(** Invariant of the probing loop started on table [s0] with element [e0]:
    the table keeps its shape, every resident and the carried element have
    unbroken chains, and the residents together with the carried element
    are the elements of [s0] together with [e0]. *)
Definition RH_inv (s0 : HashMap) (e0 : K * V) (s : HashMap) (p : probe) : Prop :=
  size_ s = size_ s0 ∧ element_count_ s = element_count_ s0 ∧
  free_places_ s = free_places_ s0 ∧
  index_in_element_positions_ s = index_in_element_positions_ s0 ∧
  element_positions_ s = element_positions_ s0 ∧
  length (data_ s) = size_ s ∧ length (psl_ s) = size_ s ∧
  chain_ok s ∧
  (∃ d, probe_i p = slot s (hash_ (to_insert p).1) d ∧
        ∀ m, m < d → occupied s (slot s (hash_ (to_insert p).1) m)) ∧
  (∀ e, stored s e ∨ to_insert p = e ↔ stored s0 e ∨ e0 = e) ∧
  (uniq s0 → ¬ has_key s0 e0.1 → uniq s ∧ ¬ has_key s (to_insert p).1).

(** [psl_] holds, for every resident, one more than the number of steps
    from the home slot of its key to its slot. *)
Definition psl_ok (s : HashMap) : Prop :=
  ∀ p, p < size_ s → occupied s p →
    ∃ d, d < size_ s ∧ psl_ s !!! p = S d ∧ p = slot s (hash_ (keyAt s p)) d.

(** The Robin Hood order: from an occupied slot to the next slot, if that
    is occupied too, the entry of [psl_] grows by at most one. *)
Definition rh_ok (s : HashMap) : Prop :=
  ∀ p, p < size_ s → occupied s p → occupied s (next s p) →
       psl_ s !!! next s p ≤ S (psl_ s !!! p).

Definition probe_ok (s : HashMap) : Prop := psl_ok s ∧ rh_ok s.

(** What the probing loop knows besides [RH_inv] after [n] iterations: if
    [psl_] was right at the start it is right, [current_psl] counts the
    steps of the carried element and is at most one more than the entry of
    the slot before; [answer_i] is unset while the new element is carried
    and is the slot holding it afterwards; the sequence of elements is kept
    up to order. *)
Definition RX_inv (s0 : HashMap) (e0 : K * V) (n : nat) (s : HashMap) (p : probe)
  : Prop :=
  (probe_ok s0 →
   probe_ok s ∧
   (∃ dc, current_psl p = S dc ∧
          probe_i p = slot s (hash_ (to_insert p).1) dc ∧
          ∀ m, m < dc → occupied s (slot s (hash_ (to_insert p).1) m)) ∧
   ∀ q, q < size_ s → occupied s q → next s q = probe_i p →
        current_psl p ≤ S (psl_ s !!! q)) ∧
  match answer_i p with
  | None => to_insert p = e0
  | Some a => (∃ m, m < n ∧ a = slot s0 (hash_ e0.1) m) ∧ occupied s0 a ∧
              data_ s !!! a = e0
  end ∧
  to_insert p :: entries s ≡ₚ e0 :: entries s0.

(** [it->second = value] through the iterator [it]. *)
Definition set_second (it : nat) (value : V) (s : HashMap) : HashMap :=
  assign (element_positions_ s !!! it) value s.

(** Capacities of the form [DEFAULT_SIZE * 4 ^ k]. *)
Definition capacity_shape (size : nat) : Prop :=
  ∃ k, size = DEFAULT_SIZE * SIZE_INCREASING_ON_REBUILD ^ k.

(** The table obtained from a fresh one by [insert] of each element. *)
Definition table_of (elements : list (K * V)) : HashMap :=
  match insert_all elements HashMap_new with
  | Ret s => s
  | _ => HashMap_new
  end.

(** ** Walking the slots *)

Lemma next_mod s i : i < size_ s → next s i = (i + 1) mod size_ s.
Proof.
  intros Hi. unfold next. case_decide as Hd.
  - rewrite <- Hd, Nat.add_1_r. symmetry. apply Nat.Div0.mod_same.
  - rewrite Nat.mod_small; lia.
Qed.

Lemma slot_lt s h d : 0 < size_ s → slot s h d < size_ s.
Proof. intros. apply Nat.mod_upper_bound. lia. Qed.

Lemma slot_next s h d : 0 < size_ s → next s (slot s h d) = slot s h (S d).
Proof.
  intros Hs. rewrite next_mod by (by apply slot_lt). unfold slot.
  rewrite Nat.Div0.add_mod_idemp_l. f_equal. lia.
Qed.

Lemma slot_shift s h d n : slot s (slot s h d) n = slot s h (d + n).
Proof.
  unfold slot. rewrite Nat.Div0.add_mod_idemp_l. f_equal. lia.
Qed.

Lemma slot_0 s p : p < size_ s → slot s p 0 = p.
Proof. intros. unfold slot. rewrite Nat.add_0_r. by apply Nat.mod_small. Qed.

Lemma slot_S s h d : slot s (S h) d = slot s h (S d).
Proof. unfold slot. f_equal. lia. Qed.

Lemma slot_inj s h a b :
  a < size_ s → b < size_ s → slot s h a = slot s h b → a = b.
Proof.
  unfold slot. intros Ha Hb Heq.
  assert (Hw: ∀ x y, x ≤ y → y < size_ s →
            (h + x) mod size_ s = (h + y) mod size_ s → x = y).
  { intros x y Hxy Hy E.
    assert (E2: (h + y) mod size_ s = ((h + x) mod size_ s + (y - x)) mod size_ s).
    { rewrite Nat.Div0.add_mod_idemp_l. f_equal. lia. }
    rewrite <- E in E2.
    destruct (decide (x = y)) as [|Hne]; [done|].
    exfalso.
    pose proof (Nat.mod_upper_bound (h + x) (size_ s) ltac:(lia)) as Hub.
    set (r := (h + x) mod size_ s) in *.
    destruct (decide (r + (y - x) < size_ s)).
    - rewrite (Nat.mod_small (r + (y - x))) in E2 by done. lia.
    - assert (E3: (r + (y - x)) mod size_ s = r + (y - x) - size_ s).
      { symmetry. apply (Nat.mod_unique _ _ 1); lia. }
      lia. }
  destruct (decide (a ≤ b)).
  - by apply Hw.
  - symmetry. apply Hw; [lia|done|done].
Qed.

(** Every slot lies on the walk from any home slot. *)
Lemma slot_reach s h p : p < size_ s → ∃ d, d < size_ s ∧ slot s h d = p.
Proof.
  intros Hp. exists ((p + size_ s - h mod size_ s) mod size_ s).
  split; [apply Nat.mod_upper_bound; lia|].
  unfold slot. rewrite Nat.Div0.add_mod_idemp_r.
  rewrite <- Nat.Div0.add_mod_idemp_l.
  pose proof (Nat.mod_upper_bound h (size_ s) ltac:(lia)).
  replace (h mod size_ s + (p + size_ s - h mod size_ s)) with (p + 1 * size_ s) by lia.
  rewrite Nat.Div0.mod_add. by apply Nat.mod_small.
Qed.

(** The first index at which a boolean test succeeds. *)
Lemma least_true_below (P : nat → bool) n :
  (∀ m, m < n → P m = false) ∨
  (∃ d, d < n ∧ P d = true ∧ ∀ m, m < d → P m = false).
Proof.
  induction n as [|n [IH|(d & Hd & HP & Hmin)]].
  - left. lia.
  - destruct (P n) eqn:E.
    + right. exists n. split; [lia|done].
    + left. intros m Hm. destruct (decide (m = n)) as [->|]; [done|].
      apply IH. lia.
  - right. exists d. split; [lia|done].
Qed.
(** * A shallow embedding of the mail-service verification scripts

    The scripts are small Python programs that talk to an HTTP API, an SMTP
    listener and standard output.  We model them as follows.

    - Values decoded from JSON are [pyval]: Python's [None], [bool], [int],
      [str], [list] and [dict] (a dict is its list of entries in insertion
      order).  JSON numbers are modelled as integers.
    - Exceptions are the [exn] constructors; every one of them is a subclass
      of Python's [Exception], so [except Exception] catches all of them.
    - A computation [M A] threads an effect log and may raise: it maps the log
      so far to the extended log and either a value or a raised exception.
      The log records the effects the claims talk about (HTTP requests, SMTP
      sessions, sleeps, values printed from server data, format flags).
      Prints that cannot raise and carry no server data are not logged.
    - The network is a [world]: the response (or exception) of every HTTP
      request, and for every SMTP session (numbered from 0 in the order they
      are opened) whether its connect, sendmail and quit raise. *)

From Stdlib Require Import String Ascii List ZArith Bool Lia.
Import ListNotations.
Open Scope string_scope.
Open Scope Z_scope.

(** ** Python values *)

#[local] Set Warnings "-register-all".

Inductive pyval : Type :=
| PNone
| PBool (b : bool)
| PInt (z : Z)
| PStr (s : string)
| PList (l : list pyval)
| PDict (d : list (string * pyval)).

Inductive exn : Type :=
| ConnectionError
| JSONDecodeError
| AttributeError
| KeyError
| TypeError
| SocketError
| SMTPException
| EOFError
| OSError.

Inductive Result (A : Type) : Type :=
| Ok (a : A)
| Err (e : exn).
Arguments Ok {A} a.
Arguments Err {A} e.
------------------------------------------------------------------------
* What you are asked to do *
Which lines above hold the string "occupied"? Copy each of them.

* Answer area *
        ∀ m, m < d → occupied s (slot s (hash_ (to_insert p).1) m)) ∧
  ∀ p, p < size_ s → occupied s p →
(** The Robin Hood order: from an occupied slot to the next slot, if that
    is occupied too, the entry of [psl_] grows by at most one. *)
  ∀ p, p < size_ s → occupied s p → occupied s (next s p) →
          ∀ m, m < dc → occupied s (slot s (hash_ (to_insert p).1) m)) ∧
   ∀ q, q < size_ s → occupied s q → next s q = probe_i p →
  | Some a => (∃ m, m < n ∧ a = slot s0 (hash_ e0.1) m) ∧ occupied s0 a ∧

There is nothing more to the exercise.